物価高騰を受け外食を控える方が増加する中、レインズインターナショナルは主力ブランド「牛角」の新戦略として「定番焼肉コース」を導入。低価格帯と選択の自由度を両立した新メニューは、来店頻度向上による収益拡大を図る。その背景と戦略、今後の展望を探る。

物価高騰でお客様の「財布の紐は固い」

物価高騰の波は、消費者の外食控えに直結し、焼肉業界もその影響を免れていない。「気軽に焼肉を楽しむ機会が減ってしまった」という声は、牛角にとって大きな課題だ。こうした状況下、レインズインターナショナルは主力ブランド「牛角」の新戦略として「定番焼肉コース」を導入。低価格帯と選択の自由度を両立したこの新メニューは、来店頻度向上による収益拡大を図る一手として注目を集めている。

従来の「食べ放題」ではなく、「定番焼肉コース」へ

かつては「日常使い」の選択肢の一つだった焼肉だが、昨今の経済状況は、消費者の行動に変化を促している。牛角はこの現状を打破すべく、「定番焼肉コース」で新たな顧客層の獲得を目指している。

「定番焼肉コース」は、焼肉5種類(1人前200グラム)に加え、選べるサイドメニューとデザートがセットになったコース。価格は約2500円と、従来の食べ放題に比べて1000円以上も低価格に設定されている。これは、価格に敏感になった層を取り込むための戦略的な価格設定と言えるだろう。

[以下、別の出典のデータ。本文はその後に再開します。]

(** ** The cache *)

Lemma opt_text_free r : 58 ∉ opt_text r.
Proof.
  destruct r as [r|]; cbn [opt_text]; [|by apply (bool_decide_unpack _)].
  intros [H|H]%dec_chars; [|done]. by vm_compute in H.
Qed.
Lemma opt_text_inj r r' : opt_text r = opt_text r' → r = r'.
Proof.
  assert (Hn : ∀ z, dec z ≠ "NaN").
  { intros z E. assert (Hc : 78 ∈ dec z) by (rewrite E; left). apply dec_chars in Hc as [Hc|Hc]; [|done].
    by vm_compute in Hc. }
  destruct r as [r|], r' as [r'|]; cbn [opt_text]; intros E; try done.
  - f_equal. by apply dec_inj_Z.
  - by destruct (Hn r).
  - by destruct (Hn r').
Qed.
Lemma cache_key_inj t r t' r' : cache_key t r = cache_key t' r' → t = t' ∧ r = r'.
Proof.
  unfold cache_key. intros E%(f_equal (@rev Z)). rewrite !rev_app_distr in E. cbn in E. rewrite <- !app_assoc in E.
  apply sep_inj in E as [E1 E2].
  - split; [by apply (f_equal (@rev Z)) in E2; rewrite !rev_involutive in E2|].
    apply opt_text_inj. by apply (f_equal (@rev Z)) in E1; rewrite !rev_involutive in E1.
  - rewrite list_elem_of_In, <- in_rev, <- list_elem_of_In. apply opt_text_free.
  - rewrite list_elem_of_In, <- in_rev, <- list_elem_of_In. apply opt_text_free.
Qed.

(** What is cached was made for the tenant and the range of its key. *)
Definition made_for (tenant : jstring) (rangeSec : option Z) (body : json) : Prop :=
  (Some body).["tenant"] = vs tenant ∧
  (Some body).["rangeSec"] = match rangeSec with Some r => vn r | None => vnull end.
Definition gcache_ok (c : option gcache) : Prop :=
  ∀ g, c = Some g → ∃ t r, gc_key g = cache_key t r ∧ made_for t r (gc_body g).

Section cache.
Context (promFetch : jstring → list (jstring * jstring) → Z → option (Z * option json)).
Context (fetchText : jstring → res (Z * res jstring)) (e : env) `{TimeFormat}.
(** ** Scope *)

Definition space_or (l : jstring) : re := RCls (λ c, is_space c || one_of l c).
(** [.] *)
Definition dot_re : re := RCls (λ c, negb (one_of [10; 13; 8232; 8233] c)).
Definition LG_WORDS : list jstring :=
  ["guardian"; "tehdit"; "threat"; "rce"; "execve"; "ban"; "engelle"; "filo"; "fleet"; "agent"; "alarm"; "eps"; "siem";
   "ebpf"; "xdp"; "waf"; "saldiri"; "uyumluluk"; "compliance"; "kvkk"; "pci"; "soc2"; "dashboard"; "daemon"; "telemetri";
   "telemetry"; "olay"; "incident"; "mesh"; "tarpit"; "reports"; "copilot"; "node-"; "guard"; "audit"; "ihlal"; "koruma";
   "guvenlik"; "security"; "mitre"; "lineage"; "pod kill"; "banned"; "shell"].
Definition LG_PATTERNS : list re :=
  [RCat (lit_c "log") (RCat (ropt (space_or "-")) (lit_c "guardian"));
   RCat (lit_c "attack") (RCat (ropt dot_re) (lit_c "tree"));
   RCat (lit_c "iso") (RCat (ropt dot_re) (lit_c "270")); RCat (lit_c "ip") (space_or "/")].
Definition LG_TOPIC (s : jstring) : bool := any_of_i LG_WORDS s || existsb (λ r, test_any r s) LG_PATTERNS.
Definition OFF_TOPIC_WORDS : list jstring :=
  ["hava durumu"; "hava nasil"; "hava nolur"; "yarin hava"; "bugun hava"; "bugün hava"; "yemek tarif"; "film oner";
   "dizi oner"; "futbol"; "basketbol"; "siyaset"; "secim"; "bitcoin"; "kripto fiyat"; "borsa"; "hisse"; "python ogren";
   "javascript ogren"; "kod yaz"; "siir yaz"; "hikaye yaz"; "felsefe"; "psikoloji"; "iliski"; "ask "; "evlilik";
   "tanisma"; "flort"; "oyun oner"; "minecraft"; "fortnite"; "gpt nedir"; "chatgpt"; "openai nedir"; "kim kazandi";
   "mac skor"].
Definition OFF_TOPIC (s : jstring) : bool := any_of_i OFF_TOPIC_WORDS s.
Definition GREETING (s : jstring) : bool :=
  test_full (RCat (ralts (map lit_c ["merhaba"; "selam"; "hey"; "hi"; "hello"; "günaydın"; "gunaydin"; "iyi günler"]))
                  (RStar (space_or "!.?"))) s.

Definition isGreetingMessage (message : jstring) : bool := GREETING (trim message).
Definition isLogGuardianTopic (message : jstring) : bool :=
  let t := trim message in
  if negb (nonempty t) then false
  else if GREETING t then true
  else if OFF_TOPIC t then false
  else LG_TOPIC t.

Definition logGuardianScopeRule (locale : Lang) : jstring :=
  match locale with
  | Ltr => join nl
      ["KAPSAM KURALI (ZORUNLU):"; "- Sen yalnizca Log Guardian platformunun guvenlik asistanisin.";
       "- Sadece su konularda konus: filo/agent telemetrisi, tehdit ozeti, RCE/execve, IP ban (BAN_IP), attack tree, SIEM, eBPF/XDP/WAF, uyumluluk raporlari (SOC2/PCI/KVKK), dashboard sayfalari (/fleet, /reports, /attack-tree, /copilot).";
       "- Log Guardian disi sorulara (hava, yemek, genel sohbet, baska yazilimlar) yanit verme; nazikce kapsam disi oldugunu soyle ve LG ornek sorulari oner."]
  | Lde => "GULTIGKEITSBEREICH: Nur Log Guardian — Flotte, Bedrohungen, RCE, Compliance. Keine Off-Topic-Antworten."
  | Lfr => "PERIMETRE: Uniquement Log Guardian — flotte, menaces, RCE, conformite. Refusez les sujets hors scope."
  | Lru => join nl
      ["ОБЛАСТЬ (ОБЯЗАТЕЛЬНО):"; "- Вы только ассистент безопасности Log Guardian.";
       "- Темы: телеметрия флота, угрозы, RCE, BAN_IP, attack tree, SIEM, eBPF/XDP/WAF, отчёты соответствия, страницы dashboard.";
       "- На вопросы вне Log Guardian отвечайте отказом и предложите примеры запросов по LG."]
  | _ => join nl
      ["SCOPE RULE (MANDATORY):"; "- You are ONLY the Log Guardian security assistant.";
       "- Discuss: fleet telemetry, threats, RCE, BAN_IP, attack tree, SIEM, eBPF, compliance reports, dashboard pages.";
       "- Refuse off-topic questions; redirect to Log Guardian capabilities."]
  end.
Definition offTopicReply (locale : Lang) : jstring :=
  match locale with
  | Ltr => join nl
      ["Log Guardian Asistani"; "";
       "Bu konuda yardimci olamam — yalnizca Log Guardian guvenlik platformu hakkinda konusabilirim."; "";
       "Yardimci olabilecegim konular:"; "• Filo / agent telemetrisi ve tehdit ozeti";
       "• RCE ve execve engelleme analizi"; "• IP engelleme (BAN_IP) onerisi"; "• Attack tree ve SIEM olaylari";
       "• Uyumluluk raporu (/reports)"; "";
       "Ornek: " ++ dq ++ "Mevcut tehdit ozetini cikar" ++ dq ++ " veya " ++ dq ++ "RCE analizi yap" ++ dq]
  | Lde => join nl ["Log Guardian Assistent"; "";
                    "Ich beantworte nur Fragen zu Log Guardian (Flotte, Bedrohungen, Compliance)."]
  | Lfr => join nl ["Assistant Log Guardian"; "";
                    "Je ne reponds qu'aux sujets Log Guardian (flotte, menaces, conformite)."]
  | Lru => join nl
      ["Ассистент Log Guardian"; "";
       "Я помогаю только по платформе Log Guardian — флот, угрозы, RCE, баны, соответствие."; "";
       "Примеры: «Сводка угроз» или «Анализ RCE»"]
  | _ => join nl
      ["Log Guardian Assistant"; "";
       "I can only help with the Log Guardian security platform — fleet telemetry, threats, RCE, bans, compliance, and dashboard features.";
       ""; "Try: " ++ dq ++ "Summarize current threats" ++ dq ++ " or " ++ dq ++ "RCE analysis" ++ dq]
  end.
Definition greetingReply (locale : Lang) : jstring :=
  match locale with
  | Ltr => join nl
      ["Log Guardian Guvenlik Asistani"; "";
       "Merhaba. Filo telemetrinize erisebilirim; yalnizca Log Guardian kapsaminda yardimci olurum."; "";
       "Ornek sorular:"; "• Mevcut tehdit ozetini cikar"; "• RCE analizi yap"; "• Yonetici ozeti olustur";
       "• Uyumluluk raporu hakkinda bilgi ver"]
  | Lde => "Log Guardian Sicherheitsassistent — Fragen zu Flotte, Bedrohungen, Compliance."
  | Lfr => "Assistant securite Log Guardian — flotte, menaces, conformite."
  | Lru => join nl
      ["Ассистент безопасности Log Guardian"; "";
       "Здравствуйте. Доступна телеметрия флота; отвечаю только по Log Guardian."; "";
       "Примеры: сводка угроз, анализ RCE, исполнительная сводка, соответствие."]
  | _ => join nl
      ["Log Guardian Security Assistant"; "";
       "Hello. I have access to your fleet telemetry and only answer Log Guardian security topics."; "";
       "Try: threat summary, RCE analysis, executive summary, or compliance info."]
  end.

(** ** Quality of a model's reply *)

(** Maximal runs of units with a property ([split(/\s+/)] of trimmed text, and the
    matches of [\b...\b] around ASCII words). *)
Fixpoint runs (p : Z → bool) (s : jstring) : list jstring :=
  match s with
  | [] => []
  | c :: s' =>
      if p c then
        match runs p s', s' with
        | r :: rs, d :: _ => if p d then (c :: r) :: rs else [c] :: r :: rs
        | rs, _ => [c] :: rs
        end
      else runs p s'
  end.
Definition ENGLISH_WORDS : list jstring :=
  ["successful"; "unavailable"; "detailed"; "available"; "data"; "obtain"; "normal"; "activity"; "risk"; "agent"; "alert";
   "tree"].
Definition englishHits (t : jstring) : nat :=
  length (jfilter (λ r, existsb (jeq (map ascii_lower r)) ENGLISH_WORDS) (runs is_word t)).
Definition FOREIGN_UNITS : jstring := "àáâãäåèéêëìíîïòóôõùúûü".
Definition is_alpha (c : Z) : bool := between 97 122 (ascii_lower c).
Definition isCopilotReplyLowQuality (content : jstring) (locale : Lang) : bool :=
  let t := trim content in
  if slen t <? 40 then true
  else if negb (is_lang Ltr locale) then false
  else if (2 <=? englishHits t)%nat then true
  else if has_unit (λ c, existsb (λ d, canon c =? canon d) FOREIGN_UNITS) t then true
  else if existsb (λ r, test_any r t)
            [RCat (lit_c "egr") (RAlt (chr_c 101) (chr_c 233)); lit_c "epsyon"; lit_c "gardyan agent";
             lit_c "ransomware egr"] then true
  else
    let words := runs (λ c, negb (is_space c)) t in
    let latinOnly := length (jfilter (λ w, forallb is_alpha w && (3 <? slen w)) words) in
    4 * Z.of_nat latinOnly >? Z.of_nat (length words).

Definition shouldPreferStructuredReply (e : env) (locale : Lang) : bool :=
  if env_is e "COPILOT_FORCE_LLM" "1" then false
  else match locale with
       | Ltr => negb (env_is e "COPILOT_STRUCTURED_TR" "0")
       | Lru => negb (env_is e "COPILOT_STRUCTURED_RU" "0")
       | _ => false
       end.
Definition pickCopilotModel (e : env) (availableHint : option jstring) : jstring :=
  let model := oor (e "COPILOT_MODEL") (oor (e "OLLAMA_MODEL") (oor availableHint "llama3.2:3b")) in
  match truthy_str (e "COPILOT_MODEL") with
  | Some _ => model
  | None => if includes "llama3.2:3b" model then oor (e "COPILOT_MODEL_TR") "qwen2.5-coder:7b" else model
  end.
Definition turkishSocPrompt : jstring := join nl
  ["KRITIK KURALLAR (Log Guardian Turkce asistani):";
   "- Yalnizca Log Guardian platformu hakkinda konus (filo, tehdit, RCE, ban, uyumluluk, dashboard).";
   "- Log Guardian disi konulara yanit verme.";
   "- Yalnizca duzgun Turkce yaz. Ingilizce kelime KULLANMA (RCE, EPS, SIEM, IP, BAN_IP haric).";
   "- Verilen rakamlari degistirme, uydurma."; "- 4-6 cumle veya madde; net, profesyonel, kisa."].
(* ===== verification/StatusRoutes.v ===== *)
(** The operator status routes: each reads report files of the scripts, some of them
    the analyzer's metrics, and answers with what the status cards of the dashboard
    show (dashboard/src/app/api: ban-api-status, edge-status, webhook-ops,
    vps-prep-status, operator-gates-summary, morning-operator-status, e9-status,
    lineage-l7, bench-metrics, eps-smoke-status, dashboard-snapshot, fp-metrics,
    telegram-acks, incidents). *)

From S2P Require Import Prelude JsString JsNum Json Regex Http Auth FetchBanned BanExec JsDate Telemetry Prometheus JsValue Marketplace SocTimeline AttackMap Reports ValidationTests.

(** [{ k: "text", ... }] of command lines and documents. *)
Definition texts (l : list (jstring * jstring)) : val := Some (JObj (map (λ kv, (kv.1, JStr kv.2)) l)).
Definition obj_of (fs : list (jstring * val)) : val := Some (JObject fs).
(** [v ?? null] *)
Definition or_null (v : val) : val := v ??? vnull.
(** [v === true] and [v !== false] as values *)
Definition vtrue (v : val) : val := vb (is_true v).
Definition not_false (v : val) : bool := negb (v === vb false).
Definition vbool (v : val) : val := vb (otruthy v).

(** ** What several routes show *)

(** [relayLan ? { ... } : null] *)
Definition relay_lan (r : val) : val :=
  if otruthy r then
    obj_of [("pass", vtrue r.["pass"]); ("fail_count", r.["fail_count"] ??? vn 0);
            ("bridge_up", vtrue r.["host_api_bridge_up"]); ("docker0_ip", or_null r.["docker0_ip"]);
            ("at", or_null r.["date"]); ("check_cmd", vs "bash scripts/relay_lan_exposure_check.sh")]
  else vnull.
(** The verdict of the throughput smoke test. *)
Definition eps_pass (r : val) : bool :=
  is_true r.["pass"] && vle (vn 1) (r.["lines_delta"] ??? vn 0) &&
  (vlt (vn 0) (r.["peak_eps"] ??? vn 0) || vlt half (r.["derived_eps"] ??? vn 0)).
(** [pk${Number(v).toFixed(1)}] *)
Definition peak_text (v : val) : jstring := "pk" ++ toFixed 1 (to_num v).

(** A field of an answer is the value the route gave it. *)
Lemma shown_field st fs k v : NoDup (fs.*1) → assoc k fs = Some v → (body_json (respond st (JObject fs))).[k] = v.
Proof. intros Hn Hk. cbn. by rewrite assoc_obj, Hk. Qed.
Ltac shown_at := erewrite shown_field; [|apply (bool_decide_unpack _); vm_compute; exact I|reflexivity].

Section routes.
Context `{UnicodeCase} (w : world) (e : env) (cwd : jstring).
(** The text of a URL, as in the live-metrics route. *)
Context (fetchText : jstring → res (Z * res jstring)).

(** The first of the three directories where the report exists and parses. *)
Definition status_readJson (name : jstring) : val := Some (readRepoJson w e cwd name).
Definition fetchLiveMetrics (now : Z) : val :=
  match fetchText (guardianMetricsUrl e) with
  | Ok (st, Ok text) => if res_ok st then Some (parseGuardianMetrics e text now) else vnull
  | _ => vnull
  end.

レインズインターナショナルの関係者は、「仮に客単価が若干下がったとしても、お客様に2ヶ月に1回ではなく、1ヶ月に1回来店頻度を増やしていただくことの方が牛角としては大事」と語る。これは、薄利多売戦略による収益拡大を目指す同社の強い意志の表れと言える。

低価格とハレの日需要の両立へ

しかし、低価格化は客単価の減少に直結するリスクも孕んでいる。この点について、同社は「定番焼肉コース」を戦略的に配置することで、既存の食べ放題コースや単品注文とのカニバリを最小限に抑える考えだ。具体的には、家族連れや若者層をターゲットとした食べ放題、ビジネス層や特別な日をターゲットとした単品注文、そして価格重視層をターゲットとした「定番焼肉コース」というように、それぞれのコースを明確に差別化することで、多様な顧客ニーズへの対応を目指している。

競合他社も、低価格帯のメニューや食べ放題プランを強化するなど、様々な戦略を展開している。牛角は、高品質な肉とサービス、そして多様なメニュー展開で他社との差別化を図り、競争優位性を確保していく考えだ。

「定番焼肉コース」の導入は、短期的な収益拡大だけでなく、中長期的なブランドイメージ向上にも繋がる可能性を秘めている。今後のプロモーション戦略や顧客獲得施策が、同社の成長を大きく左右するだろう。

牛角の挑戦は、価格競争が激化する焼肉業界において、新しいスタイル構築を目指すものと言える。その成否は、今後の外食産業全体の行方を占う試金石となるかもしれない。